One of the richest iron regions in the world is in the Pilbara region of Western Australia. The iron is found in Banded Iron Formations and was precipitated out of salt water. The Pilbara Craton shares a genesis with the Kaapvaal Craton in South Africa, home of the world famous gold region called the Witwatersrand. The Pilbara region and the Wits were once part of the same Supercontinent called Vaalbara dating back some 3.6 to 2.5 billion years.
There are two well-known theories about the origin of the gold in the Witwatersrand. One holds that it is placer gold that was deposited in a giant flood plain and the source is long gone. The other holds that it is a traditional epithermal deposit that just happens to be in reefs along a band of carbon.
Quinton Hennigh worked for Newmont Mining and came up with a third theory. He could blow holes in both the placer theory and the epithermal gold theory. He did some studies and realized that due to the acidity, water had the ability to hold in solution some 1,000 to 10,000 times more gold under the conditions of 2.7 billion years ago than today. If that’s true, where did the gold go?
Due to the acidity, 2.7 billion years ago, water had the ability to contain between 4 ppb and 40 ppb. Salt water today contains 4 ppt of gold. At 4 ppb, one cubic km of water could contain 130,000 ounces of gold. At 40 ppb, one cubic km of water could contain 1.3 million ounces of gold. Where did the gold go? It had to go somewhere.

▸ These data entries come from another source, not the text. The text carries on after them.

(** the body of [for col in metrics.columns] *)
Definition flag_column (anomalies : loc) (key : list Z) (c : column) : M unit :=
  let* xs := lift (col_nums c) in
  let mean := Stats.series_mean xs in
  let var := Stats.series_var xs in
  let outliers := map (Stats.outlier mean var) xs in
  loc_set_true anomalies key outliers "is_anomaly" ;;
  loc_incr anomalies key outliers "anomaly_score".

Definition detect_project_anomalies (projects_df metrics_df : loc)
    (contamination : Q) : M loc :=
  try_catch
    (let* p := read projects_df in
     let* m := read metrics_df in
     if df_empty p || df_empty m then alloc empty_df
     else
       let* metrics := df_copy metrics_df in
       let* m0 := read metrics in
       let* filled := lift (fillna_mean m0) in
       let* metrics := alloc filled in
       let* mf := read metrics in
       if (df_len mf <? 10)%nat then
         let* anomalies := alloc (mkDF (df_index p) []) in
         df_setitem_bool anomalies "is_anomaly" false ;;
         df_setitem_num anomalies "anomaly_score" 0 ;;
         for_each (flag_column anomalies (df_index mf))
                  (map snd (df_columns mf)) ;;
         ret anomalies
       else
         let* X := lift (df_matrix mf) in
         let* scaled := lift (standard_scaler X) in
         let* ps := lift (isolation_forest contamination scaled) in
         let* anomalies := alloc (mkDF (df_index p) []) in
         df_setitem anomalies "is_anomaly"
           (BoolCol (map (Z.eqb (-1)) (fst ps))) ;;
         df_setitem anomalies "anomaly_score"
           (NumCol (map (fun x => Some (Qabs x)) (snd ps))) ;;
         ret anomalies)
    (fun _ => alloc empty_df).

End Anomalies.


(** ** [forecast_project_completion] *)

Inductive risk : Type :=
| SpiSignificantlyBelow
| SpiBelow
| CpiSignificantlyBelow
| CpiBelow
| SignificantDelay (d : Z)
| ModerateDelay (d : Z)
| SignificantOverrun (pct : Q)
| ModerateOverrun (pct : Q)
| HighRiskCount (n : Q).

Record Forecast : Type := mkForecast {
  forecast_completion_date : option Q;
  completion_confidence : Z;
  forecast_final_cost : option Q;
  schedule_variance_days : Z;
  cost_variance : Q;
  risk_factors : list risk
}.

Definition initial_forecast : Forecast :=
  mkForecast None 0 None 0 0 [].

Definition set_schedule (d : Q) (v : Z) (c : Z) (f : Forecast) : Forecast :=
  mkForecast (Some d) c (forecast_final_cost f) v (cost_variance f)
             (risk_factors f).

Definition set_cost (eac cv : Q) (f : Forecast) : Forecast :=
  mkForecast (forecast_completion_date f) (completion_confidence f) (Some eac)
             (schedule_variance_days f) cv (risk_factors f).

Definition set_risk_factors (r : list risk) (f : Forecast) : Forecast :=
  mkForecast (forecast_completion_date f) (completion_confidence f)
             (forecast_final_cost f) (schedule_variance_days f)
             (cost_variance f) r.

(** [st.session_state] thresholds and horizon *)
Record Config : Type := mkConfig {
  spi_threshold : Q;
  cpi_threshold : Q;
  forecast_horizon : nat
}.

(** the schedule half (EVM on SPI) *)
Definition forecast_schedule (now : Q) (project : Project) : ST Forecast unit :=
  match known_date (planned_end project), known_date (planned_start project),
        known (spi project) with
  | Some pe, Some ps, Some spi_v =>
      if Qlt_bool 0 spi_v then
        let* planned_start := lift (to_timestamp ps) in
        let* planned_end := lift (to_timestamp pe) in
        let planned_duration := days (planned_end - planned_start) in
        let today := now in
        let elapsed_days :=
          if Qlt_bool today planned_start then 0%Z
          else days (today - planned_start) in
        if Qlt_bool 0 spi_v then
          let remaining_duration :=
            Qmax 0 (inject_Z (planned_duration - elapsed_days) / spi_v) in
          let forecast_completion_date :=
            planned_start + (inject_Z elapsed_days + remaining_duration) in
          let schedule_variance_days :=
            days (forecast_completion_date - planned_end) in
          modify (set_schedule forecast_completion_date schedule_variance_days
                    (if Qle_bool spi_v 1 then py_int (70 * spi_v) else 70%Z))
        else ret tt
      else ret tt
  | _, _, _ => ret tt
  end.

(** the actual cost used by the cost half: the recorded one, else an
    estimate from progress, else from half the budget *)
Definition spent_so_far (project : Project) (budget_v cpi_v : Q) : Q :=
  match known (actual_cost project) with
  | Some ac => ac
  | None =>
      match known (completion_pct project) with
      | Some pct =>
          let pct_complete := Qmin 100 (Qmax 0 pct) / 100 in
          budget_v * pct_complete / cpi_v
      | None => budget_v * (1#2) / cpi_v
      end
  end.

(** the cost half (EAC on CPI) *)
Definition forecast_cost (project : Project) : ST Forecast unit :=
  match known (budget project), known (cpi project) with
  | Some budget_v, Some cpi_v =>
      if Qlt_bool 0 cpi_v then
        let actual_cost := spent_so_far project budget_v cpi_v in
        let forecast_final_cost := actual_cost + (budget_v - actual_cost) / cpi_v in
        let cost_variance := forecast_final_cost - budget_v in
        modify (set_cost forecast_final_cost cost_variance)
      else ret tt
  | _, _ => ret tt
  end.

Definition index_risks (x : field num) (threshold : Q) (severe mild : risk)
  : list risk :=
  match known x with
  | Some v =>
      if Qlt_bool v (threshold - (1#10)) then [severe]
      else if Qlt_bool v threshold then [mild]
      else []
  | None => []
  end.

Definition delay_risks (f : Forecast) : list risk :=
  let d := schedule_variance_days f in
  if (0 <? d)%Z then
    if (30 <? d)%Z then [SignificantDelay d]
    else if (10 <? d)%Z then [ModerateDelay d]
    else []
  else [].

Definition overrun_risks (project : Project) (f : Forecast) : list risk :=
  if Qlt_bool 0 (cost_variance f) then
    let budget_v := match known (budget project) with Some b => b | None => 0 end in
    if Qlt_bool 0 budget_v then
      let cost_overrun_pct := cost_variance f / budget_v * 100 in
      if Qlt_bool 20 cost_overrun_pct then [SignificantOverrun cost_overrun_pct]
      else if Qlt_bool 10 cost_overrun_pct then [ModerateOverrun cost_overrun_pct]
      else []
    else []
  else [].

Definition count_risks (project : Project) : list risk :=
  match known (risk_count project) with
  | Some n => if Qlt_bool 5 n then [HighRiskCount n] else []
  | None => []
  end.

Quinton postulated that like iron before it, the gold precipitated out of solution with the chemical changes of the GOE. The GOE or Great Oxidation was when the algae produced more oxygen than iron could combine with. The excess oxygen went into the atmosphere. The chemical changes in the acidity of water caused the dissolved gold to fall out of solution. Often in the presence of carbon from the dead algae since gold loves carbon.
Quinton Hennigh realized that the Pilbara region of Western Australia and the Witwatersrand are identical in age and rock type. He believed that if you want another Wits, all Newmont had to do was drill the Pilbara basin.

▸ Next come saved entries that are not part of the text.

(** * catshadow client core: a shallow embedding of [client.go]

    The mixnet client of [client.go] is embedded as state-passing functions
    over a record [Client].  Everything the file imports from other
    packages (the double ratchet, the mixnet session, the spool codec, the
    PANDA engine, [sort], [time], [rand], the state writer) is collected in
    the class [Externals]; the theorems hold for every instance of it, and
    the concrete runs use the instance [Toy.world] defined below. *)

From Stdlib Require Import ZArith List String Lia Permutation Sorted.
From stdpp Require Import base option countable gmap strings list fin_maps.
Import ListNotations.

Local Open Scope string_scope.
Local Open Scope list_scope.

(** ** Bytes and byte order *)

Abbreviation byte := Byte.byte.

#[global] Instance byte_eq_dec : EqDecision byte := Byte.byte_eq_dec.

Definition byte_of_N (n : N) : byte :=
  match Byte.of_N n with Some b => b | None => Byte.x00 end.

#[global] Program Instance byte_countable : Countable byte :=
  inj_countable' Byte.to_N byte_of_N _.
Next Obligation. intros b. unfold byte_of_N. now rewrite Byte.of_to_N. Qed.

(** Go's conversion [byte(v)] of an unsigned integer keeps the low 8 bits. *)
Definition byte_of_Z (z : Z) : byte := byte_of_N (Z.to_N (z mod 256)).

Definition Z_of_byte (b : byte) : Z := Z.of_N (Byte.to_N b).

(** [uint32(n)]: conversion to an unsigned 32-bit integer wraps. *)
Definition uint32 (z : Z) : Z := (z mod 2 ^ 32)%Z.

(** [binary.BigEndian.PutUint32(b, v)], the four bytes written to [b[0..3]]. *)
Definition BigEndian_PutUint32 (v : Z) : list byte :=
  [ byte_of_Z (Z.shiftr v 24); byte_of_Z (Z.shiftr v 16);
    byte_of_Z (Z.shiftr v 8); byte_of_Z v ].

(** [binary.BigEndian.Uint32(b)]; [None] is the index-out-of-range panic of
    its bounds check [_ = b[3]]. *)
Definition BigEndian_Uint32 (b : list byte) : option Z :=
  match b with
  | b0 :: b1 :: b2 :: b3 :: _ =>
      Some (Z.lor (Z_of_byte b3)
             (Z.lor (Z.shiftl (Z_of_byte b2) 8)
               (Z.lor (Z.shiftl (Z_of_byte b1) 16)
                      (Z.shiftl (Z_of_byte b0) 24))))
  | _ => None
  end.

(** ** Go slices

    A slice is a window on a backing array: [sl_elems] are the [len]
    elements, [sl_spare] the rest of the array up to the capacity. *)

Record GoSlice := { sl_elems : list byte; sl_spare : list byte }.

Definition sl_cap (s : GoSlice) : nat :=
  length (sl_elems s) + length (sl_spare s).

Definition slice_of (l : list byte) : GoSlice :=
  {| sl_elems := l; sl_spare := [] |}.

(** The slice expression [s[lo:hi]]: Go requires [lo <= hi <= cap(s)] and
    panics otherwise ([None]). *)
Definition reslice (s : GoSlice) (lo hi : nat) : option GoSlice :=
  let arr := sl_elems s ++ sl_spare s in
  if (lo <=? hi)%nat && (hi <=? length arr)%nat
  then Some {| sl_elems := firstn (hi - lo) (skipn lo arr);
               sl_spare := skipn hi arr |}
  else None.

(** The builtin [copy(dst, src)]: copies [min(len(dst), len(src))] elements
    and leaves the rest of [dst] as it was. *)
Definition go_copy (dst src : list byte) : list byte :=
  firstn (length dst) src ++ skipn (length src) dst.

(** ** Send framing (doSendMessage, lines 530-532)

<<
    payload := [DoubleRatchetPayloadLength]byte{}
    binary.BigEndian.PutUint32(payload[:4], uint32(len(message)))
    copy(payload[4:], message)
>>  *)
Definition frame (DRPL : nat) (message : list byte) : list byte :=
  let payload := repeat Byte.x00 DRPL in
  let payload :=
    go_copy (firstn 4 payload)
            (BigEndian_PutUint32 (uint32 (Z.of_nat (length message))))
    ++ skipn 4 payload in
  firstn 4 payload ++ go_copy (skipn 4 payload) message.

(** ** Receive framing (decryptMessage, lines 747-748)

<<
    payloadLen := binary.BigEndian.Uint32(plaintext[:4])
    message.Plaintext = plaintext[4 : 4+payloadLen]
>>
    [4+payloadLen] is a uint32 sum and wraps; [None] is a run-time panic. *)
Definition unframe (plaintext : GoSlice) : option GoSlice :=
  match reslice plaintext 0 4 with
  | None => None
  | Some hd =>
      match BigEndian_Uint32 (sl_elems hd) with
      | None => None
      | Some payloadLen =>
          reslice plaintext 4 (Z.to_nat (uint32 (4 + payloadLen)))
      end
  end.

(** ** Data model *)

(** [MessageID] is [[MessageIDLen]byte], the transport id
    [[cConstants.MessageIDLength]byte]; both are kept as byte strings. *)
Abbreviation MessageID := (list byte).
Abbreviation TransportID := (list byte).

(** Go [error] values.  [ErrReplyTimeout] is the sentinel of the mixnet
    client that [processPANDAUpdate] compares against; every other error is
    known by its text. *)
Inductive error := ErrReplyTimeout | ErrOther (text : string).

#[global] Instance error_eq_dec : EqDecision error.
Proof. solve_decision. Defined.

Record SpoolWriteDescriptor := {
  swd_ID : list byte;
  swd_Receiver : string;
  swd_Provider : string;
}.

Record SpoolReadDescriptor := {
  srd_ID : list byte;
  srd_Receiver : string;
  srd_Provider : string;
  ReadOffset : Z;                      (* uint32 *)
}.

(** [IncrementOffset] of the spool client: [ReadOffset++] on a uint32. *)
Definition IncrementOffset (d : SpoolReadDescriptor) : SpoolReadDescriptor :=
  {| srd_ID := srd_ID d; srd_Receiver := srd_Receiver d;
     srd_Provider := srd_Provider d; ReadOffset := uint32 (ReadOffset d + 1) |}.

(** The fields of [common.SpoolResponse] that [handleReply] reads. *)
Record SpoolResponse := {
  sr_MessageID : Z;                    (* uint32 *)
  sr_IsOK : bool;
  sr_Message : list byte;
}.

The bigger the organization, the dumber people get as they are removed further and further from the consequences of their decisions. Newmont passed on his theory and eventually Quinton left the security blanket of working for a big corporation and went out into the junior field. He never forgot his dream.
In the summer of 2008 Quinton called me and asked me if I wanted to go on a trip to Western Australia with him to look at the Hamersley Basin in the Pilbara with the idea of doing a deal with Mark Creasy who holds most of the good ground in the basin.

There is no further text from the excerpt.